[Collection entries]
# # # # #

(* ===== verification/SocketcanLink.v ===== *)
(** * adapters/socketcan: the link and its configuration lease

    Models adapters/socketcan/src/link.rs and the part of identity.rs that reads sysfs.  The
    kernel's netlink interface (the crate socketcan), the control-mode sets of that crate and
    the file system are classes over the state [K] of the kernel; a lease acts on one
    interface, so the handle that the code keeps is not part of the lease. *)

From S2P Require Import Prelude Core CanTypes Native AdapterIdentity.
From Stdlib Require Import Ascii.
Open Scope Z_scope.

Definition CLOCK_DOMAIN : string := "host-monotonic".

(** ** The types of the crate socketcan that link.rs reads *)
Inductive CanCtrlMode :=
  | CtrlLoopback | CtrlListenOnly | CtrlTripleSampling | CtrlOneShot | CtrlBerrReporting
  | CtrlFd | CtrlPresumeAck | CtrlNonIso | CtrlCcLen8Dlc.
Global Instance CanCtrlMode_eq_dec : EqDecision CanCtrlMode.
Proof. solve_decision. Defined.
(** A set of control modes is opaque: it is built and queried mode by mode. *)
Class CanCtrlModes (M : Type) := {
  modes_default : M;
  modes_add : M → CanCtrlMode → bool → M;
  has_mode : M → CanCtrlMode → bool;
}.
Inductive Mtu := MtuStandard | MtuFd.
Global Instance Mtu_eq_dec : EqDecision Mtu.
Proof. solve_decision. Defined.
Inductive CanState :=
  | StateErrorActive | StateErrorWarning | StateErrorPassive | StateBusOff | StateStopped
  | StateSleeping.
Record KernelTiming := mkKernelTiming {
  kt_bitrate : Z; kt_sample_point : Z; kt_tq : Z; kt_prop_seg : Z;
  kt_phase_seg1 : Z; kt_phase_seg2 : Z; kt_sjw : Z; kt_brp : Z;
}.
Global Instance KernelTiming_eq_dec : EqDecision KernelTiming.
Proof. solve_decision. Defined.
Definition KernelTiming_default : KernelTiming := mkKernelTiming 0 0 0 0 0 0 0 0.
(** Of the constants of a controller only their presence is read. *)
Record InterfaceCanParams (M : Type) := mkInterfaceCanParams {
  can_bit_timing : option KernelTiming;
  can_data_bit_timing : option KernelTiming;
  can_ctrl_mode : option M;
  can_restart_ms : option Z;
  can_termination : option Z;
  can_state : option CanState;
  can_berr_counter : option (Z * Z);
  has_bit_timing_const : bool;
  has_data_bit_timing_const : bool;
}.
Global Arguments mkInterfaceCanParams {M}.
Global Arguments can_bit_timing {M}.
Global Arguments can_data_bit_timing {M}.
Global Arguments can_ctrl_mode {M}.
Global Arguments can_restart_ms {M}.
Global Arguments can_termination {M}.
Global Arguments can_state {M}.
Global Arguments can_berr_counter {M}.
Global Arguments has_bit_timing_const {M}.
Global Arguments has_data_bit_timing_const {M}.
Record InterfaceDetails (M : Type) := mkInterfaceDetails {
  if_name : option string;
  if_index : Z;
  if_is_up : bool;
  if_mtu : option Mtu;
  if_can : InterfaceCanParams M;
}.
Global Arguments mkInterfaceDetails {M}.
Global Arguments if_name {M}.
Global Arguments if_index {M}.
Global Arguments if_is_up {M}.
Global Arguments if_mtu {M}.
Global Arguments if_can {M}.
(** A netlink error: one the kernel answered with, one of the socket, or another. *)
Inductive NlError :=
  | NlMsgErr (error : Z) (text : string)
  | NlWrappedIo (error : OsError)
  | NlOther (text : string).

(** The kernel: netlink requests on the interface, and the files of sysfs. *)
Class Netlink (K M : Type) := {
  nl_open : string → K → K * result OsError unit;
  nl_details : K → K * result NlError (InterfaceDetails M);
  nl_bring_down : K → K * result NlError unit;
  nl_bring_up : K → K * result NlError unit;
  nl_set_mtu : Mtu → K → K * result NlError unit;
  nl_set_can_params : InterfaceCanParams M → K → K * result NlError unit;
  fs_canonicalize : K → string → option string;
  fs_read_to_string : K → string → option string;
}.

(** ** Errors *)
Definition i32_saturating_neg (x : Z) : Z := if x =? - 2 ^ 31 then 2 ^ 31 - 1 else - x.

Definition os_link_error (operation : string) (raw_code : Z) (message : string) : HalError :=
  let '(name, category, retryable) :=
    if is_one_of raw_code [Errno.EPERM; Errno.EACCES] then
      ("runtime.transport.permission_denied", Conflict, false)
    else if is_one_of raw_code [Errno.EINVAL; Errno.EOPNOTSUPP; Errno.ERANGE] then
      ("runtime.transport.unsupported_configuration", InvalidArgument, false)
    else if is_one_of raw_code [Errno.ENODEV; Errno.ENOENT] then
      ("runtime.resource.not_found", NotFound, false)
    else if raw_code =? Errno.EBUSY then ("runtime.transport.busy", Conflict, true)
    else ("runtime.transport.unavailable", Unavailable, true) in
  expect_error
    (HalError_with_platform_code
       (static_error name category operation retryable
          ("SocketCAN netlink failed raw_os_error=" +:+ i32_to_string raw_code +:+ ": "
           +:+ message))
       (i32_to_string raw_code)).
Definition generic_link_error (operation error : string) : HalError :=
  static_error "runtime.transport.unavailable" Unavailable operation true
    ("SocketCAN netlink operation failed: " +:+ error).
Definition map_link_io_error (operation : string) (error : OsError)
    (descriptor : ResourceDescriptor) : HalError :=
  HalError_with_resource_id
    (match raw_os_error error with
     | Some raw_code => os_link_error operation raw_code (os_message error)
     | None => generic_link_error operation (os_message error)
     end) (desc_id descriptor).
Definition map_nl_error_unscoped (operation : string) (error : NlError) : HalError :=
  match error with
  | NlMsgErr code text => os_link_error operation (i32_saturating_neg code) text
  | NlWrappedIo error =>
      match raw_os_error error with
      | Some raw_code => os_link_error operation raw_code (os_message error)
      | None => generic_link_error operation (os_message error)
      end
  | NlOther text => generic_link_error operation text
  end.
Definition map_nl_error (operation : string) (error : NlError) (descriptor : ResourceDescriptor)
    : HalError := HalError_with_resource_id (map_nl_error_unscoped operation error) (desc_id descriptor).

(** ** Timings *)
Definition timing_matches (expected : CanBitTiming) (actual : KernelTiming) : bool :=
  (kt_bitrate actual =? bitrate expected)
  && is_none_or (λ sample_point, kt_sample_point actual =? sample_point)
       (sample_point_permill expected)
  && is_none_or (λ sjw, kt_sjw actual =? sjw) (sjw expected).
Definition to_socketcan_timing (timing : CanBitTiming) : KernelTiming :=
  mkKernelTiming (bitrate timing) (default 0 (sample_point_permill timing)) 0 0 0 0
    (default 0 (sjw timing)) 0.
Definition invalid_kernel_timing (operation timing_kind reason : string) : HalError :=
  static_error "runtime.transport.unavailable" Unavailable operation true
    ("SocketCAN reported invalid " +:+ timing_kind +:+ " timing: " +:+ reason).
Definition nonzero_u16 (value : Z) : option (option Z) :=
  (λ value, if value =? 0 then None else Some value) <$> try_from u16_max value.
Definition from_socketcan_timing (timing : KernelTiming) (operation timing_kind : string)
    : HalResult CanBitTiming :=
  ok_or (invalid_kernel_timing operation timing_kind "sample point exceeds u16")
    (nonzero_u16 (kt_sample_point timing)) ≫= λ sample_point,
  ok_or (invalid_kernel_timing operation timing_kind "SJW exceeds u16")
    (nonzero_u16 (kt_sjw timing)) ≫= λ sjw,
  map_err (λ error, invalid_kernel_timing operation timing_kind (err_debug_message error))
    (CanBitTiming_new (kt_bitrate timing) sample_point sjw).

Definition map_bus_state (state : CanState) : CanBusState :=
  match state with
  | StateErrorActive => BusActive
  | StateErrorWarning => BusWarning
  | StateErrorPassive => BusPassive
  | StateBusOff => BusOff
  | StateStopped | StateSleeping => BusStopped
  end.

(** ** Fingerprints and snapshots *)
Record LinkFingerprint := mkLinkFingerprint {
  fp_interface_index : Z;
  fp_interface_name : string;
  fp_physical_identity : ResourceId;
  fp_is_up : bool;
  fp_mtu : option Mtu;
  fp_nominal : option KernelTiming;
  fp_data : option KernelTiming;
  fp_restart_ms : option Z;
  fp_control_modes : list bool;
  fp_termination : option Z;
}.
Global Instance LinkFingerprint_eq_dec : EqDecision LinkFingerprint.
Proof. solve_decision. Defined.
(** The control modes that [configure] may have changed and must put back. *)
Definition RestoreEvidence_default : list bool := [false; false; false].
Record LinkSnapshot (M : Type) := mkLinkSnapshot {
  snap_details : InterfaceDetails M;
  snap_fingerprint : LinkFingerprint;
  snap_restore_evidence : list bool;
}.
Global Arguments mkLinkSnapshot {M}.
Global Arguments snap_details {M}.
Global Arguments snap_fingerprint {M}.
Global Arguments snap_restore_evidence {M}.
Record LinkLease (M : Type) := mkLinkLease {
  ll_descriptor : ResourceDescriptor;
  ll_snapshot : option (LinkSnapshot M);
  ll_applied : option LinkFingerprint;
  ll_active : CanActiveConfig;
}.
Global Arguments mkLinkLease {M}.
Global Arguments ll_descriptor {M}.
Global Arguments ll_snapshot {M}.
Global Arguments ll_applied {M}.
Global Arguments ll_active {M}.
Record ConfigureFailure := mkConfigureFailure {
  failure_error : HalError;
  failure_rollback_required : bool;
  failure_restore_evidence : list bool;
}.

Definition control_modes : list CanCtrlMode :=
  [CtrlLoopback; CtrlListenOnly; CtrlTripleSampling; CtrlOneShot; CtrlBerrReporting; CtrlFd;
   CtrlPresumeAck; CtrlNonIso; CtrlCcLen8Dlc].
Definition configured_control_modes : list CanCtrlMode := [CtrlFd; CtrlListenOnly; CtrlLoopback].
Definition requested_control_modes (request : CanConfigureConfig) : list bool :=
  [bool_decide (cfg_mode request = Fd); cfg_listen_only request; cfg_loopback request].

(** ** identity.rs: what sysfs says of an interface *)
(** [Path::join] and the component-wise [Path::starts_with] on canonical paths. *)
Definition path_join (base rest : string) : string :=
  match rest with
  | String "/" _ => rest
  | _ => base +:+ "/" +:+ rest
  end.
Definition path_starts_with (path prefix : string) : bool :=
  match strip_prefix prefix path with
  | Some EmptyString | Some (String "/" _) => true
  | _ => false
  end.

Section link.
Context {K M : Type} `{CanCtrlModes M} `{Netlink K M}.
Context (utf8_percent_encode : AsciiSet → string → string).
Abbreviation link := (native K HalError).
Implicit Types (details : InterfaceDetails M) (descriptor : ResourceDescriptor)
  (snapshot : LinkSnapshot M).

Definition read_trimmed (k : K) (path : string) : option string :=
  fs_read_to_string k path ≫= λ value,
  let value := str_trim value in if str_is_empty value then None else Some value.
Definition metadata_from_sysfs (k : K) (interface : string) : CanInterfaceMetadata :=
  let network_path := path_join "/sys/class/net" interface in
  let device_path := path_join network_path "device" in
  mkCanInterfaceMetadata interface
    (read_trimmed k (path_join device_path "serial"))
    (fs_canonicalize k device_path ≫= λ path,
       if path_starts_with path "/sys/devices/virtual" then None else Some path)
    (read_trimmed k (path_join device_path "devpath"))
    (is_some_and (λ path, path_starts_with path "/sys/devices/virtual")
       (fs_canonicalize k network_path)).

# # # # #

Exercise prompt: After locating the line holding "fp_data : option KernelTiming;" above, output exactly that line and every line after it through the line holding "match strip_prefix prefix path with". Include nothing else.

Answer to the problem:
  fp_data : option KernelTiming;
  fp_restart_ms : option Z;
  fp_control_modes : list bool;
  fp_termination : option Z;
}.
Global Instance LinkFingerprint_eq_dec : EqDecision LinkFingerprint.
Proof. solve_decision. Defined.
(** The control modes that [configure] may have changed and must put back. *)
Definition RestoreEvidence_default : list bool := [false; false; false].
Record LinkSnapshot (M : Type) := mkLinkSnapshot {
  snap_details : InterfaceDetails M;
  snap_fingerprint : LinkFingerprint;
  snap_restore_evidence : list bool;
}.
Global Arguments mkLinkSnapshot {M}.
Global Arguments snap_details {M}.
Global Arguments snap_fingerprint {M}.
Global Arguments snap_restore_evidence {M}.
Record LinkLease (M : Type) := mkLinkLease {
  ll_descriptor : ResourceDescriptor;
  ll_snapshot : option (LinkSnapshot M);
  ll_applied : option LinkFingerprint;
  ll_active : CanActiveConfig;
}.
Global Arguments mkLinkLease {M}.
Global Arguments ll_descriptor {M}.
Global Arguments ll_snapshot {M}.
Global Arguments ll_applied {M}.
Global Arguments ll_active {M}.
Record ConfigureFailure := mkConfigureFailure {
  failure_error : HalError;
  failure_rollback_required : bool;
  failure_restore_evidence : list bool;
}.

Definition control_modes : list CanCtrlMode :=
  [CtrlLoopback; CtrlListenOnly; CtrlTripleSampling; CtrlOneShot; CtrlBerrReporting; CtrlFd;
   CtrlPresumeAck; CtrlNonIso; CtrlCcLen8Dlc].
Definition configured_control_modes : list CanCtrlMode := [CtrlFd; CtrlListenOnly; CtrlLoopback].
Definition requested_control_modes (request : CanConfigureConfig) : list bool :=
  [bool_decide (cfg_mode request = Fd); cfg_listen_only request; cfg_loopback request].

(** ** identity.rs: what sysfs says of an interface *)
(** [Path::join] and the component-wise [Path::starts_with] on canonical paths. *)
Definition path_join (base rest : string) : string :=
  match rest with
  | String "/" _ => rest
  | _ => base +:+ "/" +:+ rest
  end.
Definition path_starts_with (path prefix : string) : bool :=
  match strip_prefix prefix path with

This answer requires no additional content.